Sleep problems are common during infancy. Possible factors which contribute to parental perception of problem sleep were investigated as part of a pilot study collecting objective data on the sleep of 1-year-old New Zealand infants (n= 52 families). Sleep of each infant was monitored for a week at home (ankle actigraphy and sleep diaries, which also included daily infant mood ratings) and parents completed questionnaires addressing their infant's sleep, the living and sleeping environment, and feeding. Thirty-five percent of the infants were considered by parents to have a sleeping problem.
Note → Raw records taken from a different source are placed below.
Lemma alloc_object_cases (t sz paddr : Z) (dev : bool) (result : vka_object_t) (w : W) :
  exists e o w', vka_alloc_object_at_maybe_dev (Some v) t sz paddr dev result w = Ok (e, o, w') /\
  ((e = 0 /\ type o = t /\ size_bits o = sz /\ cptr o <> 0 /\
    (cptr o ∉ live_slots w) /\ live_slots w' = {[cptr o]} ∪ live_slots w /\
    (ut o ∉ live_cookies w) /\ live_cookies w' = {[ut o]} ∪ live_cookies w) \/
   (e <> 0 /\ o = no_object /\ live_slots w' = live_slots w /\ live_cookies w' = live_cookies w)).
Proof.
  unfold vka_alloc_object_at_maybe_dev, alloc_object_error, bind.
  destruct (t <? seL4_ObjectTypeCount); cbn [negb].
  2:{ do 3 eexists. split; [reflexivity|]. right. split_and!; done. }
  destruct acct_cspace_alloc as (fa & Hfa & Ha). unfold vka_cspace_alloc. rewrite Hfa.
  destruct (Ha w) as (e & r & w1 & -> & Hc1 & [(-> & s & -> & Hs0 & Hs & Hs1)|(He & Hs1)]); cbn [res_bind].
  2:{ rewrite (proj2 (Z.eqb_neq _ _) He). do 3 eexists. split; [reflexivity|]. right. by split_and!. }
  cbn [Z.eqb negb from_option id]. destruct acct_make_path as (fp & Hfp & Hp). unfold vka_cspace_make_path.
  rewrite Hfp. destruct (Hp s w1) as (p & -> & Hps). cbn [res_bind].
  assert (Hut : exists e r w2, (if paddr =? VKA_NO_PADDR
      then vka_utspace_alloc_maybe_device (Some v) p t sz dev
      else vka_utspace_alloc_at (Some v) p t sz paddr) w1 = Ok (e, r, w2) /\
    live_slots w2 = live_slots w1 /\
    ((e = 0 /\ exists c, r = Some c /\ (c ∉ live_cookies w1) /\ live_cookies w2 = {[c]} ∪ live_cookies w1) \/
     (e <> 0 /\ live_cookies w2 = live_cookies w1))).
  { destruct (paddr =? VKA_NO_PADDR).
    - destruct acct_maybe_device as (fm & Hfm & Hm). unfold vka_utspace_alloc_maybe_device. rewrite Hfm. apply Hm.
    - destruct acct_alloc_at as (fm & Hfm & Hm). unfold vka_utspace_alloc_at. rewrite Hfm. apply Hm. }
  destruct Hut as (e & r & w2 & -> & Hs2 & [(-> & c & -> & Hc & Hc2)|(He & Hc2)]); cbn [res_bind].
  - do 3 eexists. split; [reflexivity|]. left. simpl. split_and!; set_solver.
  - rewrite (proj2 (Z.eqb_neq _ _) He). cbn [negb]. rewrite (proj2 (Z.eqb_neq _ _) Hs0). cbn [negb].
    destruct acct_cspace_free as (ff & Hff & Hf). unfold vka_cspace_free. rewrite Hff.
    destruct (Hf s w2) as (w3 & -> & Hs3 & Hc3); [set_solver|]. cbn [res_bind].
    do 3 eexists. split; [reflexivity|]. right. split_and!; [done|done| |congruence].
    rewrite Hs3, Hs2, Hs1. set_solver.
Qed.

Lemma free_object_cases (o : vka_object_t) (w : W) :
  cptr o <> 0 -> cptr o ∈ live_slots w -> ut o ∈ live_cookies w ->
  exists w', vka_free_object (Some v) o w = Ok (tt, w') /\
    live_slots w' = live_slots w ∖ {[cptr o]} /\ live_cookies w' = live_cookies w ∖ {[ut o]}.
Proof.
  intros H0 Hs Hc. unfold vka_free_object, bind.
  destruct acct_make_path as (fp & Hfp & Hp). unfold vka_cspace_make_path. rewrite Hfp.
  destruct (Hp (cptr o) w) as (p & -> & Hps). cbn [res_bind]. rewrite Hps, (proj2 (Z.eqb_neq _ _) H0).
  destruct (acct_delete (root p) (cptr o) (capDepth p) w) as (e & w1 & -> & Hs1 & Hc1). cbn [res_bind].
  destruct acct_cspace_free as (ff & Hff & Hf). unfold vka_cspace_free. rewrite Hff.
  destruct (Hf (cptr o) w1) as (w2 & -> & Hs2 & Hc2); [set_solver|]. cbn [res_bind].
  destruct acct_utspace_free as (fu & Hfu & Hu). unfold vka_utspace_free. rewrite Hfu.
  destruct (Hu (type o) (size_bits o) (ut o) w2) as (w3 & -> & Hc3 & Hs3); [set_solver|].
  exists w3. split; [done|]. split; congruence.
Qed.

(** C27: over any allocator that keeps its promise about slots and cookies,
    [vka_alloc_object_at_maybe_dev] returns.  Either it returns an object of
    the requested type and size in a new slot with a new cookie, and
    [vka_free_object] on it gives both back; or it returns an error and a
    zeroed object, and no slot or cookie is leaked. *)
Theorem alloc_object_no_leak (t sz paddr : Z) (dev : bool) (result : vka_object_t) (w : W) :
  exists e o w', vka_alloc_object_at_maybe_dev (Some v) t sz paddr dev result w = Ok (e, o, w') /\
  ((e = 0 /\ type o = t /\ size_bits o = sz /\
    (cptr o ∉ live_slots w) /\ live_slots w' = {[cptr o]} ∪ live_slots w /\
    (ut o ∉ live_cookies w) /\ live_cookies w' = {[ut o]} ∪ live_cookies w /\
    exists w'', vka_free_object (Some v) o w' = Ok (tt, w'') /\
      live_slots w'' = live_slots w /\ live_cookies w'' = live_cookies w) \/
   (e <> 0 /\ o = no_object /\ live_slots w' = live_slots w /\ live_cookies w' = live_cookies w)).
Proof.
  destruct (alloc_object_cases t sz paddr dev result w)
    as (e & o & w' & -> & [(He & Ht & Hsz & H0 & Hs & Hs' & Hc & Hc')|H]);
    do 3 eexists; (split; [reflexivity|]); [left|by right].
  destruct (free_object_cases o w' H0) as (w'' & Hf & Hs2 & Hc2); [set_solver|set_solver|].
  split_and!; try done. exists w''. split_and!; [done|set_solver|set_solver].
Qed.

End accounting.

(** ** A model of the promise

    An allocator that keeps the two sets and hands out fresh numbers. *)

Record ledger : Type := Ledger { l_slots : gset Z; l_cookies : gset Z }.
These infants had shorter night-time sleep as measured by actigraphy (median = 10.0 h vs 10.7 h for non-problem sleepers [U= 193.0, P < 0.05]), less total sleep per 24 h (median = 11.4 h vs 12.5 h [U= 169.5, P < 0.01]), and were put to bed more often per 24 h (median = 3.5 times vs 3.0 times [U= 201.5, P < 0.05]). Problem sleepers were also more likely to spend ≥ 20 min awake at night (68% vs 32% [χ2= 16.78, P < 0.001]), as well as currently being breastfed (55% vs 45% [χ2= 5.97, P < 0.05]), and to have moderate–bad mood at bedtime (59% vs 41% [χ2= 6.54, P < 0.05]). Sleep was also related to parent's diary ratings of their infant's mood and temperament. This study highlights factors contributing to parental perception of problem sleep which is vital for recognizing and managing such problems throughout infancy.